Testing inaccuracy: if the test that they're using to establish the ground truth of whether a person had covid isn't that accurate, then people who they're counting as 'covid but no belief' might actually be false positives, and people who they're counting as 'no covid but yes belief' might be false negatives.
Hypochondria: people who are to imagine that their health is worse than it actually is might mistakenly believe that they had covid (when they didn't) and also imagine that they have long-term symptoms like fatigue or difficulty breathing. If people who did get covid have similar reported long-term symptoms, that means that the actual long-term symptoms of people who had covid are as bad as the imagined level of symptoms among people who imagined they had covid.
Denial: the reverse of hypochondria - people who say they're fine even when they have some health symptoms might say that they didn't have covid even though they did, and then downplay their long-term symptoms.

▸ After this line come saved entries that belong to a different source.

Lemma sputn_sync_spec bs s :
  sbuf_inv s → unbuffered s = false →
  wp (n ← sputn bs; r ← sync; mret (n, r)) (returns (λ x s', x.1 = length bs ∧ x.2 ≠ eof ∧
    sbuf_inv s' ∧ pending s' = [] ∧ delivered (net s') = output s ++ bs)) s.
Proof.
  intros Hinv Hu. rewrite wp_bind. eapply wp_mono, sputn_spec; [|done|done].
  intros [n|?|?] s1; try done. intros (-> & Hi1 & Hu1 & Ho1 & _). rewrite wp_bind. unfold sync.
  eapply wp_mono, (overflow_spec s1 None); [|done|done].
  intros [r|?|?] s2; try done. intros (Hr & Hi2 & Hu2 & Ho2 & Hp2 & _). rewrite wp_ret.
  assert (Hpend : pending s2 = []) by (unfold pending; by rewrite Hp2).
  split_and!; try done. unfold output in Ho2. rewrite Hpend, !app_nil_r in Ho2.
  unfold output in *. congruence.
Qed.

(** ** Properties *)

(** C16: what is put into one buffer and flushed is what the buffer at the other
    end of a healthy connection gets: all characters are taken, [sync] succeeds,
    nothing stays pending, and reading at the other end gives the same bytes in
    the same order. *)
Theorem put_sync_get_roundtrip s r bs :
  sbuf_inv s → unbuffered s = false → output s = [] → sbuf_inv r →
  wp (n ← sputn bs; c ← sync; mret (n, c)) (returns (λ x s', x.1 = length bs ∧ x.2 ≠ eof ∧
    pending s' = [] ∧ (input r = delivered (net s') →
      ∃ r', sgetn (length bs) r = (Ret bs, r') ∧ sbuf_inv r' ∧ input r' = []))) s.
Proof.
  intros Hs Hu Ho Hr. eapply wp_mono, sputn_sync_spec; [|done|done].
  intros [[n c]|?|?] s1; try done. simpl. intros (-> & Hc & _ & Hp & Hd).
  rewrite Ho in Hd. simpl in Hd. split_and!; try done. rewrite Hd. intros Hin.
  assert (Hn : length bs ≤ length (input r)) by by rewrite Hin.
  apply (sgetn_spec _ _ Hr), wp_returns in Hn as (out & r' & Hg & -> & Hr' & Hi & _).
  exists r'. rewrite Hin, firstn_all in Hg. by rewrite Hi, Hin, drop_all.
Qed.
End healthy.

(** What a user of the stream does with the buffer. *)
Inductive sbuf_op :=
  | Puts (bs : list byte)
  | Gets (n : nat)
  | Sync
  | Setbuf (null : bool)
  | Connect (endpoint : nat)
  | ConnectQuery (answer : Z + list nat)
  | Close
  | Destroy.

Trolling: if data slipped into the study from any people who find it funny to give extreme answers, they would look like hypochondriacs, claiming to have covid & long-term symptoms even if they didn't have covid.
The first few of these possibilities are cases where facts about the world influence beliefs, and those facts also influence long-term symptoms. The last few of these possibilities are where the person's traits influence their beliefs (or stated beliefs), and those traits also influence their reports of what long-term symptoms they've had.
If you wanted to independently assess the effects of getting covid and believing that you had covid, ideally (for scientific rigor unconstrained by ethics or practicality) you'd randomly assign some people to get covid or not and also randomly assign some people to believe they had covid or not (e.g. by lying to them). If you couldn't have perfect random assignment + blinding, then you'd want to measure a whole bunch of other variables to account for them statistically. In reality, without anything like random assignment, who gets covid is maybe close enough to random for an observational study to work, especially if you control for some high-level variables like age. Beliefs about whether you had covid are heavily entangled with relevant stuff, in a way that makes it really hard to study them as an independent variable.
Is there good reason to think that this study overcomes these problems?
Chance that Omicron has a 100% or bigger transmission advantage in practice versus Delta: 65% → 70%.The new study says 161% in vaccinated people, 266% in the boosted, 17% in the unvaccinated. If you average that out, it’s higher than 100% in the populations we care about, but it’s somewhat close. Thus I’m creeping back up a bit.
Chance that Omicron has a 100% or bigger transmission advantage in practice versus Delta: 65% → 70%.
The new study says 161% in vaccinated people, 266% in the boosted, 17% in the unvaccinated. If you average that out, it’s higher than 100% in the populations we care about, but it’s somewhat close. Thus I’m creeping back up a bit.
Can you show your work? My quick BOTEC (making up plausible numbers for the other inputs) came out to a bit under 100%.